Las pupilas del altísimo Abuté Ixutaki se afilan hasta parecer una finísima línea de oscuridad que parte sus ojos citrinos. ¿Le está provocando el viejo sacerdote? ¿Le pone acaso a prueba? Él no es un simple hijo de los hombres, pertenece a la estirpe de Ixú. Pero tanto él como Nashike saben que no es más que un simple mortal. Su vida será más larga que la del resto de los hombres, su fuerza mayor, pero al final, poco antes o poco después, deberá visitar las estancias de Ixú; y no precisamente como heredero. La cólera agolpa la sangre en sus músculos, podría estrangular al anciano allí mismo. Aunque tal vez es eso lo que el viejo quiere, quizás le ha permitido acceder al Sillón de Sakarbik para quitarse un estorbo del medio. La sacerdotisa le observa imperturbable. ¿Guardará un arma entre las prendas?
―Pero no estamos aquí para discutir sobre teología ¿verdad, honorables huéspedes de Nukú ―dice de nuevo Nashuke conciliador poniendo su mano sobre la del joven dictador.
―No, por supuesto que no ―responde Abuté algo más relajado―. Os escucho, noble sierva de Numm. ¿Qué nuevas traéis del sur? Los anteriores mensajeros nos informaron con detalle de los pormenores de la guerra, y demandaron al Consejo refuerzos para defender el territorio en previsión de una contraofensiva pero, como el Consejo respondió acertadamente al general, los korbenses no han intentado un nuevo ataque; y no lo harán antes de que acabe el invierno. Fue un duro golpe para ellos, y están heridos en el cuerpo y en el orgullo.
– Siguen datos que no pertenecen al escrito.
(** * The optimizing compiler driver: compiler/optimizing/optimizing_compiler.cc

    A shallow embedding of the driver of ART's optimizing compiler and the
    properties its specification states about it.

    The driver orchestrates collaborators whose code lives in other files
    (the IR graph, the optimization passes, the code generator, the
    compiled-method storage, the JIT code cache).  Each collaborator is an
    uninterpreted operation of the class [Backend] or [JitCodeCache].  The
    calls by which the driver acts on a collaborator (recording a statistic,
    constructing a graph, running a pass, reserving cache space, ...) are
    recorded as events, so that a function of the driver denotes its result
    together with the ordered trace of what it did; calls that only read are
    plain function applications.

    Conventions.
    - The release configuration is modelled: [DCHECK]s and the blocks guarded
      by [kIsDebugBuild] or [kArenaAllocatorCountAllocations] (graph
      re-validation, memory reports) are compiled out.  [VLOG] output is not
      part of the trace.
    - All [ART_ENABLE_CODEGEN_*] macros are taken as defined.
    - [size_t]/[uint32_t] quantities are [N]; no arithmetic is performed on
      them by the driver, only comparisons. *)

From Stdlib Require Import NArith String Ascii.
From Stdlib.Strings Require Import Byte.
From stdpp Require Import base decidable functions option list sorting gmap strings.

Local Open Scope string_scope.
Local Open Scope N_scope.
Local Open Scope list_scope.

(** ** Enumerations named by the driver *)

Module InstructionSet.
(** Modelled from the spec: arch/instruction_set.h is not among the sources.
    The five instruction sets [IsInstructionSetSupported] names, and [kNone]
    for the instruction sets it does not name (the spec's "unsupported
    instruction sets"). *)
Inductive t := kNone | kArm | kArm64 | kThumb2 | kX86 | kX86_64.
End InstructionSet.

Module CompilerFilter.
(** Modelled from the spec: compiler_filter.h is not among the sources.
    [kSpace] is the spec's "space-optimized filter mode"; [kSpeed] stands for
    every other filter. *)
Inductive t := kSpace | kSpeed.
End CompilerFilter.

Module CompilationKind.
Inductive t := kOsr | kBaseline | kOptimized.
End CompilationKind.

Module MethodCompilationStat.
(** The statistics the driver records (optimizing_compiler_stats.h). *)
Inductive t :=
| kAttemptBytecodeCompilation
| kAttemptIntrinsicCompilation
| kCompiledNativeStub
| kCompiledIntrinsic
| kCompiledBytecode
| kNotCompiledSkipped
| kNotCompiledInvalidBytecode
| kNotCompiledThrowCatchLoop
| kNotCompiledAmbiguousArrayOp
| kNotCompiledIrreducibleLoopAndStringInit
| kNotCompiledPhiEquivalentInOsr
| kNotCompiledPathological
| kNotCompiledSpaceFilter
| kNotCompiledNoCodegen
| kNotCompiledUnsupportedIsa
| kJitOutOfMemoryForCommit.
End MethodCompilationStat.

Module GraphAnalysisResult.
Inductive t :=
| kAnalysisSkipped
| kAnalysisInvalidBytecode
| kAnalysisFailThrowCatchLoop
| kAnalysisFailAmbiguousArrayOp
| kAnalysisFailIrreducibleLoopAndStringInit
| kAnalysisFailPhiEquivalentInOsr
| kAnalysisSuccess.
End GraphAnalysisResult.

Module RegisterAllocator.
Inductive Strategy := kRegisterAllocatorLinearScan | kRegisterAllocatorGraphColor.
End RegisterAllocator.

Module OptimizationPass.
(** The pass identities the driver names (optimization.h), with the sentinel
    [kNone].  [std::bitset<kLast + 1>] has one entry per identity. *)
Inductive t :=
| kAggressiveInstructionSimplifier
| kBoundsCheckElimination
| kCHAGuardOptimization
| kCodeSinking
| kConstantFolding
| kConstructorFenceRedundancyElimination
| kDeadCodeElimination
| kGlobalValueNumbering
| kInductionVarAnalysis
| kInliner
| kInstructionSimplifier
| kInvariantCodeMotion
| kLoadStoreElimination
| kLoopOptimization
| kScheduling
| kSelectGenerator
| kSideEffectsAnalysis
| kInstructionSimplifierArm
| kCriticalNativeAbiFixupArm
| kInstructionSimplifierArm64
| kPcRelativeFixupsX86
| kInstructionSimplifierX86
| kInstructionSimplifierX86_64
| kX86MemoryOperandGeneration
| kNone.

#[global] Instance eq_dec : EqDecision t.
Proof. solve_decision. Defined.
End OptimizationPass.

(** ** Data the driver passes around *)

(** A dex code item; the driver reads its size in 16-bit code units. *)
Record CodeItem := mkCodeItem { InsnsSizeInCodeUnits : N }.

Record DexFile := mkDexFile { PrettyMethod : N -> string }.

Module ArtMethod.
(** The attributes of a resolved method the driver reads. *)
Record t := mk {
  GetDexFile : DexFile;
  GetClassDefIndex : N;
  GetCodeItem : option CodeItem;
  GetDexMethodIndex : N;
  GetAccessFlags : N;
  IsIntrinsic : bool;
  IsNative : bool;
  IsCriticalNative : bool;
  IsSignaturePolymorphic : bool
}.
End ArtMethod.

Module DexCompilationUnit.
Record t := mk {
  GetDexFile : DexFile;
  GetCodeItem : option CodeItem;
  GetClassDefIndex : N;
  GetDexMethodIndex : N;
  GetAccessFlags : N
}.
End DexCompilationUnit.

Record CompilerOptions := mkCompilerOptions {
  GetInstructionSet : InstructionSet.t;
  GetCompilerFilter : CompilerFilter.t;
  IsBaseline : bool;
  IsBootImage : bool;
  IsJitCompiler : bool;
  GetDebuggable : bool;
  GetNativeDebuggable : bool;
  GetGenerateDebugInfo : bool;
  GenerateAnyDebugInfo : bool;
  GetDumpPassTimings : bool;
  GetDumpCfgFileName : string;
  GetPassesToRun : option (list string);
  verbose_methods : option (list string);
  GetRegisterAllocationStrategy : RegisterAllocator.Strategy
}.

(** Modelled from the spec: linker/linker_patch.h is not among the sources.
    A relocation patch is modelled by the two attributes the driver depends
    on: its in-code literal offset and the signature under which the storage
    keys the patch's thunk code. *)
Record LinkerPatch := mkLinkerPatch { LiteralOffset : N; ThunkSignature : N }.

#[global] Instance LinkerPatch_eq_dec : EqDecision LinkerPatch.
Proof. solve_decision. Defined.

Record OptimizationDef := mkOptimizationDef {
  pass : OptimizationPass.t;
  pass_name : option string;
  depends_on : OptimizationPass.t
}.

(** Modelled from the spec: the helper [OptDef] of optimization.h is not among
    the sources.  Called with one, two or three arguments; a definition
    without a stated dependency depends on the sentinel [kNone] (in override
    mode "every pass is treated as unconditionally eligible"). *)
Definition OptDef (p : OptimizationPass.t) : OptimizationDef :=
  mkOptimizationDef p None OptimizationPass.kNone.

Definition OptDefNamed (p : OptimizationPass.t) (name : string) : OptimizationDef :=
  mkOptimizationDef p (Some name) OptimizationPass.kNone.

Definition OptDefAfter (p : OptimizationPass.t) (name : string)
    (dep : OptimizationPass.t) : OptimizationDef :=
  mkOptimizationDef p (Some name) dep.

Record CompiledMethod := mkCompiledMethod {
  cm_instruction_set : InstructionSet.t;
  cm_code : list byte;
  cm_stack_map : list byte;
  cm_cfi : list byte;
  cm_patches : list LinkerPatch;
  cm_intrinsic : bool
}.

Definition MarkAsIntrinsic (m : CompiledMethod) : CompiledMethod :=
  mkCompiledMethod (cm_instruction_set m) (cm_code m) (cm_stack_map m) (cm_cfi m)
                   (cm_patches m) true.

(** [CodeVectorAllocator]: the code buffer the code generator fills. *)
Record CodeVectorAllocator := mkCodeVectorAllocator { memory_ : list byte }.

Definition GetMemory (a : CodeVectorAllocator) : list byte := memory_ a.

(** ** Traces *)

Inductive CompileEvent :=
| EvMaybeRecordStat (s : MethodCompilationStat.t)
| EvNewHGraph (method_idx : N) (dead_reference_safe : bool) (kind : CompilationKind.t)
| EvCodeGeneratorCreate (created : bool)
| EvPrintHeader (method_name : string)
| EvDumpGraph (pass_name : string) (is_after_pass : bool) (graph_in_bad_state : bool)
| EvStartTiming (pass_name : string)
| EvEndTiming
| EvLogTimings (method_name : string)
| EvDumpGraphWithDisassembly
| EvBuildGraph (result : GraphAnalysisResult.t)
| EvBuildIntrinsicGraph
| EvRun (p : OptimizationPass.t) (pass_name : string) (pass_change : bool)
| EvPrepareForRegisterAllocation
| EvLivenessAnalyze
| EvAllocateRegisters (strategy : RegisterAllocator.Strategy)
| EvIsLeafMethod (result : bool)
| EvCodegenCompile.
―Una bestia herida puede resultar más peligrosa de lo que imagináis ―dice el sumo sacerdote apoyándose en el bastón para incorporarse.
―Por eso, el Consejo era partidario de entregar a las llamas la fortaleza tras el asalto, y poner tierra de por medio entre Korbis y Bolskán ―dice Abuté clavando sus finas pupilas en el anciano―. Fue usted, divino Nashuke, quien nos convenció de que el general sería capaz de mantenerla hasta que acabase el invierno.
―Y así fue ―responde el sumo sacerdote con calma―, derrotó a los korbenses en el Valle del Rü y ha pacificado ya dos revueltas; a pesar de no obtener los refuerzos que demandó.
Abuté medita en silencio. Si Nashuke desea que el consejo apoye la empresa de Aju, ¿por qué le ha apoyado a él, manifiestamente partidario de enfriar la guerra con Korbis, y no a algún fanático devoto de Burduk como Ukare?
La voz de Daeri rompe el silencio:
―Pero el invierno va dando a su fin. Korbis prepara un gran ejército.
―Tanto ha herido su orgullo la toma de una olvidada fortaleza en medio del Valle del Rü.
―La fortaleza marca el límite de las conquistas de korbis, y no había sido tomada desde que la construyeron hace ya trescientos diecisiete años ―dice Nashuke otorgando esta vez una intensidad mayor a sus palabras―. Pero hay algo más.
El anciano se gira hacia el arco de la entrada, deja el pesado bastón de bronce sobre la mesa y da dos palmadas.
—Adelante, hermano Aki.
Se escuchan pasos de sandalias en el pasillo, después en la terraza. Cuatro monjes guerreros de Nukú penetran ordenadamente en la estancia. Tras ellos, dos soldados que visten la insignia del ejército de Bolskán en la coraza de cuero, flanquean a un inmenso hombre cargado de grilletes que viste una sencilla túnica de lana gris y una carísima piel de oso blanco. Cierran la comitiva otros tres monjes. El prisionero, parece un gigante, es altísimo, y —a pesar de haber perdido casi un quintal de peso— es sin duda el hombre más gordo que Abuté ha visto jamás.
—¿Qué demonios…? —exclama el joven Dictador incorporándose lentamente.
El gigante alza la barbilla y sonríe con arrogancia.
—Soy el divino Ekori, hijo de Balkar. ¿A qué miserable mortal tengo el placer de presentarme?